* _Task brief_: Below is a listing. Quote from it, exactly, the lines from the one containing "specialize (IH (joined" down to the one containing "zlength memory = PATH_LENGTH -> I s ->", both ends included, and nothing else.
==========
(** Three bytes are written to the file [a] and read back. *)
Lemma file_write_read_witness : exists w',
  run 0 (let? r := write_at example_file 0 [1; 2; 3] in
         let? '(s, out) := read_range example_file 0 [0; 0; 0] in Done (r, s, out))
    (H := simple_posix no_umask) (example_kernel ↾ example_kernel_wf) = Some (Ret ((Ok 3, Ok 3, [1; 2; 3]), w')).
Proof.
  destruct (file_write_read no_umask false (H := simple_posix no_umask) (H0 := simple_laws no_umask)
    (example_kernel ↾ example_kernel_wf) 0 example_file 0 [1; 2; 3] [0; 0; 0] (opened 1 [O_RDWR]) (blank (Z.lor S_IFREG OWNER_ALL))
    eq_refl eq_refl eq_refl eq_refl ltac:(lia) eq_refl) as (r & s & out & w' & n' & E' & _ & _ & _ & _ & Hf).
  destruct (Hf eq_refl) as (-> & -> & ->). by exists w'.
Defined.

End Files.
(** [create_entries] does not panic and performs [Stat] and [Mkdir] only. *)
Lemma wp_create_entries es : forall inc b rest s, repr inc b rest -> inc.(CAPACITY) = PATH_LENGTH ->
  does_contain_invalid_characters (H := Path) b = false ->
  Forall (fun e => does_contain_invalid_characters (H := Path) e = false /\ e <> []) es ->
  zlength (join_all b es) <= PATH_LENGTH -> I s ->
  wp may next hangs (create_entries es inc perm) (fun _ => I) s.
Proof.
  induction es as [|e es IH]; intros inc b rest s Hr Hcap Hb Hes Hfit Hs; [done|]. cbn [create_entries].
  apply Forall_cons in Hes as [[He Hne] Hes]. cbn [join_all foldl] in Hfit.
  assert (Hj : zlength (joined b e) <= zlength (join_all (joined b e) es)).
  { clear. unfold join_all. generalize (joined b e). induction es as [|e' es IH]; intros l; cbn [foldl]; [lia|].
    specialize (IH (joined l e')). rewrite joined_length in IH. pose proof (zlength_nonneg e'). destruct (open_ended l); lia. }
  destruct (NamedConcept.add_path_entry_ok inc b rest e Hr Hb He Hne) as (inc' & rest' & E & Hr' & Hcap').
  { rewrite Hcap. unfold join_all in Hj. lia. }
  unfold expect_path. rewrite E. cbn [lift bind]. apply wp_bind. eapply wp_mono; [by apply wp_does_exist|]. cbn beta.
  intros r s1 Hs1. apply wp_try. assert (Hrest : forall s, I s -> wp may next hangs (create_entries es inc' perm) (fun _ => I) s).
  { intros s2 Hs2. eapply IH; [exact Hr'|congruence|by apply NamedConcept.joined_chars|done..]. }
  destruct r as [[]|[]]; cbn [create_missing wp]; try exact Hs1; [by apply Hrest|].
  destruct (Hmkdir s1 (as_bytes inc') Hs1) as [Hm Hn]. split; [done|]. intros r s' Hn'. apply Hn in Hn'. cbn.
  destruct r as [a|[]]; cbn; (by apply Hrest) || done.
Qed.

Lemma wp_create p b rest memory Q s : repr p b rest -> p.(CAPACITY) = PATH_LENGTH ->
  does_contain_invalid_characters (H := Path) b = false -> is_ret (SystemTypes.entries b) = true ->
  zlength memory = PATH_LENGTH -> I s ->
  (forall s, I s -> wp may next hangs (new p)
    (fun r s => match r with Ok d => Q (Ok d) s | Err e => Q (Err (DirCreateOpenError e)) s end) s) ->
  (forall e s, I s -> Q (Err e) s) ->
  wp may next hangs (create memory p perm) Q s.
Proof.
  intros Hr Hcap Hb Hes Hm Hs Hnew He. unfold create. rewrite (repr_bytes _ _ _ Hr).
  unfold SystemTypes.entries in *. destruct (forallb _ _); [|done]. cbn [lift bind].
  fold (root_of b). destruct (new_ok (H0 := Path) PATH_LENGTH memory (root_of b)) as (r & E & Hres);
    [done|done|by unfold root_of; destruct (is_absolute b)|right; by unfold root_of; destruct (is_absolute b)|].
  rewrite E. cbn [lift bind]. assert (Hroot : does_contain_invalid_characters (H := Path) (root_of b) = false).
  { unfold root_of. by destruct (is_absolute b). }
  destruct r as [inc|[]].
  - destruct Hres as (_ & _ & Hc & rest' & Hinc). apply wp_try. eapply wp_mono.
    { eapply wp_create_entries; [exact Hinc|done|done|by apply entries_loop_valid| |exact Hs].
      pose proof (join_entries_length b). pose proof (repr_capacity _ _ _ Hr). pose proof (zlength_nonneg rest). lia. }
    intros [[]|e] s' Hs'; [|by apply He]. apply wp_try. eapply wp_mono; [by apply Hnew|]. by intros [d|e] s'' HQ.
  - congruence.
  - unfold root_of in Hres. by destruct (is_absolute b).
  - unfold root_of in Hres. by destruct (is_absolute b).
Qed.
==========
* _Response to the exercise_:
    specialize (IH (joined l e')). rewrite joined_length in IH. pose proof (zlength_nonneg e'). destruct (open_ended l); lia. }
  destruct (NamedConcept.add_path_entry_ok inc b rest e Hr Hb He Hne) as (inc' & rest' & E & Hr' & Hcap').
  { rewrite Hcap. unfold join_all in Hj. lia. }
  unfold expect_path. rewrite E. cbn [lift bind]. apply wp_bind. eapply wp_mono; [by apply wp_does_exist|]. cbn beta.
  intros r s1 Hs1. apply wp_try. assert (Hrest : forall s, I s -> wp may next hangs (create_entries es inc' perm) (fun _ => I) s).
  { intros s2 Hs2. eapply IH; [exact Hr'|congruence|by apply NamedConcept.joined_chars|done..]. }
  destruct r as [[]|[]]; cbn [create_missing wp]; try exact Hs1; [by apply Hrest|].
  destruct (Hmkdir s1 (as_bytes inc') Hs1) as [Hm Hn]. split; [done|]. intros r s' Hn'. apply Hn in Hn'. cbn.
  destruct r as [a|[]]; cbn; (by apply Hrest) || done.
Qed.

Lemma wp_create p b rest memory Q s : repr p b rest -> p.(CAPACITY) = PATH_LENGTH ->
  does_contain_invalid_characters (H := Path) b = false -> is_ret (SystemTypes.entries b) = true ->
  zlength memory = PATH_LENGTH -> I s ->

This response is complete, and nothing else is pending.